> _About this exercise_: Find every line below that contains the word "secrets" and copy it out.

(Beginning of Listed records)

Lemma executeScraper_pages (scraperId : string) (w : World) :
  exists evs,
    log (executeScraper scraperId w).2 = (log w ++ evs)%list /\ page_released evs.
Proof.
  assert (Hother : forall e, e <> Ev NewPage true -> page_released [e])
    by (intros e He; apply balanced_single; exact He).
  destruct (respects_executeScraper page_released) with (scraperId := scraperId) (w := w)
    as [_ Hlog]; auto; try (intros; apply Hother; discriminate).
  - intros c b Hplain. apply Hother. intros Heq. injection Heq as -> _. discriminate.
  - apply page_released_page.
Qed.

(** C8. Whatever the outside does during a run of [executeScraper], in the
    stretch the run adds to the log every successful launch of a browser is
    followed by a call of the browser's [close], and every page that was
    opened by a call of the page's [close]: the session is released on the
    normal exit, when the collection fails and when anything after it
    fails. *)
Theorem executeScraper_releases (scraperId : string) (w : World) :
  exists evs,
    log (executeScraper scraperId w).2 = (log w ++ evs)%list /\
    browser_released evs /\ page_released evs.
Proof.
  destruct (executeScraper scraperId w) as [r w'] eqn:Hrun.
  destruct (executeScraper_browser scraperId w w' r Hrun) as (evs & Hlog & Hbrowser).
  destruct (executeScraper_pages scraperId w) as (evs' & Hlog' & Hpages).
  rewrite Hrun in Hlog'. simpl in *.
  assert (evs' = evs) by (rewrite Hlog in Hlog'; apply app_inv_head in Hlog'; auto).
  subst evs'. exists evs. auto.
Qed.

(** The stretch a run adds when the page load fails after the browser and
    the page were opened: both are closed. *)
Example executeScraper_releases_on_failure :
  let w := mkWorld ∅ 1700000000000
             [mkTick 10 None false; mkTick 900 None false; mkTick 10 None false;
              mkTick 40 None false; mkTick 10000 (Some (Error "Timeout 10000ms exceeded")) false]
             []
             (<["CONFIG_PARAMETER" := "/peddler/config"]>
                (<["SECRETS_NAME" := "peddler/secrets"]> ∅))
             (Some (mkAppConfig [sample_config true facebook])) (Some ∅)
             no_pages (mkConfigService None None 0) None in
  (executeScraper "bikes" w).1
    = Return (mkScrapingResult "bikes" false (Some "Timeout 10000ms exceeded")
                               [] [] 0 10960) /\
  log (executeScraper "bikes" w).2
    = [Ev GetParameter true; Ev Launch true; Ev GetSecretValue true;
       Ev NewPage true; Ev (LoadPage "bikes") false;
       ConsoleError "Error scraping Facebook Marketplace for bikes:";
       Ev PageClose true;
       ConsoleError "Scraper bikes failed:";
       Ev BrowserClose true].
Proof. split; reflexivity. Qed.

(** ** The Watch Runner: what a run gives back *)

Lemma returns_ret {A} (Phi : A -> Prop) (a : A) : Phi a -> returns Phi (ret a).
Proof. intros Ha w a' w' Hrun. injection Hrun as <- _. exact Ha. Qed.

Lemma returns_throw {A} (Phi : A -> Prop) (e : exn) : returns Phi (throw e).
Proof. intros w a w' Hrun. discriminate. Qed.

Lemma returns_bind {A B} (Phi : B -> Prop) (m : M A) (k : A -> M B) :
  (forall a, returns Phi (k a)) -> returns Phi (bind m k).
Proof.
  intros Hk w b w' Hrun. unfold bind in Hrun.
  destruct (m w) as [[a|e] w1]; [|discriminate].
  exact (Hk a w1 b w' Hrun).
Qed.

Lemma executeScraper_try_returns scraperId startTime :
  returns (fun r => r_scraperId r = scraperId /\ success r = true)
          (executeScraper_try scraperId startTime).
Proof.
  unfold executeScraper_try. apply returns_bind. intros config.
  destruct (List.find _ _) as [scraperConfig|]; [|apply returns_throw].
  destruct (negb (enabled scraperConfig)).
  - apply returns_bind. intros t. apply returns_ret. auto.
  - apply returns_bind. intros _. unfold executeScraper_collect.
    apply returns_bind. intros secrets.
    apply returns_bind. intros scraped.
    apply returns_bind. intros [news drops].
    apply returns_bind. intros _.
    apply returns_bind. intros t. apply returns_ret. auto.
Qed.

Lemma executeScraper_catch_returns scraperId startTime e w :
  exists r w',
    executeScraper_catch scraperId startTime e w = (Return r, w') /\
    failed_result scraperId r /\ executionTime r = now w - startTime.
Proof.
  eexists. eexists. split; [reflexivity|].
  unfold failed_result. simpl. eauto 10.
Qed.

(** The [try] and [catch] blocks together always come to a result. *)
Lemma try_catch_returns scraperId startTime w :
  exists r w',
    try_catch (executeScraper_try scraperId startTime)
              (executeScraper_catch scraperId startTime) w = (Return r, w') /\
    r_scraperId r = scraperId /\
    (success r = true \/ failed_result scraperId r).
Proof.
  unfold try_catch.
  destruct (executeScraper_try scraperId startTime w) as [[r|e] w1] eqn:Htry.
  - destruct (executeScraper_try_returns scraperId startTime w r w1 Htry) as [Hid Hok].
    exists r, w1. auto.
  - destruct (executeScraper_catch_returns scraperId startTime e w1)
      as (r & w2 & Hrun & Hfailed & _).
    exists r, w2. split; [exact Hrun|]. split; [apply Hfailed | right; exact Hfailed].
Qed.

(End of Listed records)

> _Problem solution_:
                (<["SECRETS_NAME" := "peddler/secrets"]> ∅))
    apply returns_bind. intros secrets.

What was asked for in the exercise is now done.